## Exercise details
Among the entries below, find the lines that hold the word "goes" and report them.

## Dataset excerpts

(* ===== verification/Prelude.v ===== *)
(** * Yggdrasil-ng: a verification library

    Yggdrasil-ng is an encrypted IPv6 overlay network in three crates.
    [crates/ironwood] is the routing library: nodes agree on a spanning tree
    by signed announcements, derive coordinates from it, find each other by
    lookups guided by Bloom filters, and forward packets greedily by tree
    distance. [crates/yggdrasil] is the daemon: addresses derived from keys,
    the handshake of a link, the firewall and the gateway to the TUN device.
    [crates/salsa20-simd] is a stream cipher.

    ** How the parts interact

    A link's reader task turns bytes into checked [RouterMsg]s; the router
    actor handles them one at a time and returns [RouterAction]s; the dispatcher
    encodes these into frames for the writers of other links, or hands packets
    to the local delivery queue. A timer makes the actor run maintenance. Above
    the router, an encrypted connection seals packets in sessions between
    nodes; the gateway checks addresses, finds the key for a destination and
    exchanges packets with the TUN device, through the firewall and the
    crypto-key routing table. An administration socket answers questions about
    all of them and changes the configured peers; a control program asks it.

    ** Files

    - [Prelude]: [result] and [outcome] (a computation that may panic) with
      their binds, machine integers, record update, big-endian bytes, iteration
      over hash maps in an unknown order (class [HashOrder]), byte order, time.
    - [Wire] (wire.rs, types.rs): varints, paths, the seven control messages,
      the traffic packet, the Bloom filter codec and frames; [WireExact]: which bytes
      each decoder accepts.
    - [Bloom] (bloom.rs): filters, the filters kept per peer, their maintenance
      and the targets of a multicast lookup.
    - [Traffic] (traffic.rs): the packet queue (deficit round robin, byte caps,
      CoDel) and the delivery queue shared by the router and the readers.
    - [Crypto] (crypto.rs): signatures over the class [Dalek]; [DalekLaws] are
      the laws of the ed25519 library the code relies on.
    - [Pathfinder] (pathfinder.rs): cached paths, pending lookups, throttles.
    - [Tree] (router.rs): announcements and their CRDT order, walks to the
      root, coordinates and the tree metric.
    - [Router] (router.rs): the state of the router and all its handlers.
    - [Actor] (core.rs): the messages of the router task and its schedule.
    - [RouterFacts], [RouterInv], [RouterTree]: what the router guarantees
      (greedy lookup and forwarding; the invariant of its tables; parent
      selection and dissemination of announcements).
    - [Peers] (peers.rs): the table of connections and ports, frames of
      actions, the reader task, the dispatch of actions.
    - [Signed]: reader and router composed: what holds against arbitrary bytes
      from peers. [Attach]: what maintenance does from every state reached so.
    - [Liveness] (peer_timeout.rs, the polling loop of peers.rs): adaptive
      time-outs.
    - [Address] (address.rs), [Version] (version.rs), [Firewall] (firewall.rs):
      addresses of keys, the handshake, the packet filter.
    - [Session] (encrypted/crypto.rs, encrypted/session.rs): sealed handshakes,
      the key ratchet and nonces of a session, the manager with its buffers,
      over the class [CryptoBox]; [SessionFacts] (codec, nonces, replays; the
      cipher's laws are [BoxLaws]) and [SessionPair] (two sides of a session,
      establishment).
    - [Ckr] (ckr.rs): arithmetic on prefixes, expansion of includes and excludes,
      route tables, over the class [IpNetOps]; [CkrFacts] and [CkrRoutes].
    - [Rwc] (ipv6rwc.rs, session frames of core.rs): the gateway, its key store
      and buffers; [RwcFacts] (checksum, invariant, both directions) and
      [RwcTasks] (interleavings of the tasks that use it).
    - [Conn] (core.rs, encrypted/mod.rs, signed.rs): the packet connections,
      their size checks and the keepalive timer; [ConnFacts].
    - [Links] (links.rs): the ban list, the registry of links, admission of a
      connection, back-off, the peer table and its options; [LinksFacts] and
      [LinksConn] (which composes it with [Version]).
    - [Salsa] (salsa20-simd): the scalar core, the vector back ends and their
      selection; [SalsaFacts].
    - [Writer] (peers.rs, core.rs): the writer task of a link step by step, with
      its channel, the packet queue and the tasks that feed them; [WriterFacts]
      (which composes it with the reader of [Peers]).
    - [Multicast] (multicast.rs): beacons, discovery of interfaces, listeners;
      [MulticastFacts] (which composes it with [LinksConn]).
    - [Proto] (proto.rs, core.rs): queries between nodes and their answers.
    - [Tun] (tun.rs): the MTU search and the loops between the device and the
      gateway; [TunFacts].
    - [Text]: strings as lists of code points, with the operations of the Rust
      library the next files use.
    - [Config] (config.rs, ironwood's config.rs, core.rs): the configuration, its
      include lines, merging with the template, effective settings, the settings
      of the router; [ConfigFacts].
    - [Cli] (main.rs): peers, prefixes and ports from the command line and the
      program's name, configuration paths, routing rule and subnet route;
      [CliFacts].
    - [CkrText] (ckr.rs): the text of route entries, route lists in files and
      downloads, exclusions of peers, the table built from all this;
      [CkrTextFacts]. [CkrSystem] (ckr.rs): the system's routes, the wait for a
      first peer, the rounds of downloads and the exclusions; [CkrSystemFacts].
    - [Ws] (transport/ws.rs): a WebSocket as a byte stream and its
      handshake; [WsFacts]. [Transport] (links.rs, transport/): dialling and
      listening over each transport, the permits of the QUIC endpoint;
      [TransportFacts].
    - [PeerLife] (core.rs, peers.rs): a link from its entry in the table through
      its announcement to its end, beside the router actor, its bounded channel
      and the sends that wait for room in it.
    - [Queries] (core.rs of both crates, peer_timeout.rs, links.rs): the queries
      the router actor answers and the reports built on them; [QueriesFacts].
    - [Admin] (admin.rs): the administration socket over [AdminCore], what the
      node offers it; [AdminFacts]; [AdminNode], the instance by [Queries].
    - [Ctl] (ctl.rs): the control program, its tables and numbers; [CtlFacts];
      [CtlAdmin], the program at the socket of [Admin].
    - [Startup] (main.rs, config.rs): the daemon from its command line through the
      order of start-up to its end, and the routes of the host on Linux;
      [StartupFacts].

    ** What the theorems show

    - Wire: messages round trip; every decoder accepts exactly the encodings of
      its messages (and the padded varints the code lets pass) and nothing else;
      the single-pass frame encoder equals the two-step one.
    - Links: a link carries the router's actions unchanged; the reader passes on
      only messages that are decoded, attributed and checked; ports identify
      peers; a silent peer is not given up early, time-outs stay within bounds.
      The writer, under every interleaving and whatever the transport does,
      writes whole frames in order, leaves nothing behind when it waits and always
      gets there; composed with the reader, the messages of one router reach the
      other. The links the router knows are those of the table of connections that
      were announced to it and whose end it was not told, under every interleaving
      of connecting, ending, dropped futures and sends delayed by a full channel; a
      future dropped too early leaves its link for ever. A WebSocket carries the bytes of a stream
      unchanged.
    - Tree: announcements converge whatever their order; walks to the root are
      right also for loops and gaps; the selected parent never closes a loop and
      leads to the least root on offer; two maintenance passes attach a node
      in every state that messages can lead to.
    - Forwarding: lookup picks a strictly closer peer or none; a packet's hops
      are bounded whatever the nodes believe; in a consistent tree a closer
      neighbour exists; the mutually recursive handlers terminate.
    - Router: no message sequence makes the router panic, its tables stay
      consistent, and all announcements it holds carry valid signatures.
    - Queues: per-flow order, byte caps, totality of eviction, round robin and
      CoDel; counter exactness of the delivery queue.
    - Sessions: handshakes open exactly for their recipient and only when signed
      by the sender (and group); no nonce is used twice under a key and no
      message is accepted twice within a session; two sides that exchange
      messages agree on keys and deliver in order; a first write establishes a
      session and delivers its packet. Two theorems show where this ends: a
      simultaneous open, and a handshake that resets a nonce.
    - Connections: a message within the MTU passes every lower size check; the
      keepalive list and timer are exact; signed packets are authenticated.
    - Daemon: an address or subnet finds its key; a link is admitted exactly when
      its handshake is authentic and its key passes every check, bans follow
      exactly from repeated failures, the registry of links stays within its
      limits and never uses an identifier twice, and reconnection always goes on; the firewall admits exactly what its rules allow and lets
      return traffic through; the gateway delivers only packets whose source
      belongs to the sender and sends packets only to the owner of their
      destination, under every interleaving, and two gateways agree; prefixes of
      includes and excludes are covered exactly; the table is built from a
      configuration exactly when its entries can be read, and its lookups are
      longest-prefix matches; no route leads the address of a peer into the tunnel; a route list
      is read once and a downloaded list has one file; the system's routes are
      taken back exactly, and a run of the node removes its routes before its
      interface goes, leaves those of the host as they were and closes what it
      opened; the address that is shown is the one
      that is used.
    - Administration: a forced lookup reaches exactly the peers whose filter may
      hold the key, and none when the key was asked for shortly before; reports list every link
      and node once; a connection answers each of its lines, in order, as the
      actions would one by one, and refuses what is too long; the documented
      actions are the ones that exist; tables fit the terminal; the control
      program shows what the node answers.
    - Discovery and queries: the beacon codec is exact, beacons keep their
      schedule, a datagram makes the node dial only under the conditions of the
      interface it came from, and a beacon leads to a link; a query between nodes
      gets the answer of the node it asks, once, if it comes before the time-out.
    - TUN: the MTU search ends with the highest value the kernel accepts, slots
      fit every segment, the loops survive errors and pass on every packet.
    - Configuration: includes are expanded completely and end, merging keeps the
      user's values, settings stay in range, the list of allowed keys is exact
      when it holds a key; names, ports and peer lists are read back as
      documented, with the exception of several quoted peers.
    - Cipher: every back end produces the key stream of the scalar core.

    ** Conventions, bounds and fuel

    Unsigned integers are [Z] with their wrap-around or saturation written out
    where the source relies on it; [checked] arithmetic panics. Durations and
    instants are nanoseconds in [Z], unbounded: the panic of [Duration]
    arithmetic beyond 2^64 seconds is not modelled. Maps are [gmap]; where the code iterates
    over a hash map the order is the class [HashOrder], over which theorems
    quantify. Loops that are not structural carry fuel computed from the state
    (queue contents, number of cached packets, length of the stream, size of a
    table, twice the width of an address, the files not yet visited) and the theorems about them show that
    this fuel suffices. Plain arithmetic whose overflow depends on the build
    takes the build's setting as an argument ([Ckr], [Links], [Salsa]). Code that is not in the
    repository (ed25519, the box cipher, blake2b, murmur3, ipnet, random
    numbers, URLs, globs, digests, the file system and programs the daemon runs) is
    a parameter or an input; hypotheses about it are named and witnessed. Code
    under a lock is one step; where a function gives way between two locks and a
    theorem depends on it, the function is split there ([Rwc], the delivery
    queue of [Traffic], [Links], [PeerLife]) and its parts interleave with the
    other tasks.

    ** Not modelled

    Sockets, TLS, the QUIC endpoints and WebSocket framing, the creation of the
    TUN device and its platform calls, the Windows service wrapper, task spawning
    and cancellation, logging, TOML and JSON text:
    I/O or calls into libraries, whose effect on the parts above enters as an
    input or a parameter. The mocks and helpers that only tests use are left
    out. *)

From stdpp Require Export base gmap list list_numbers sorting fin_maps fin_sets.
From Stdlib Require Export ZArith Lia.
From stdpp Require Import options.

## Expected answer
      limits and never uses an identifier twice, and reconnection always goes on; the firewall admits exactly what its rules allow and lets
      interface goes, leaves those of the host as they were and closes what it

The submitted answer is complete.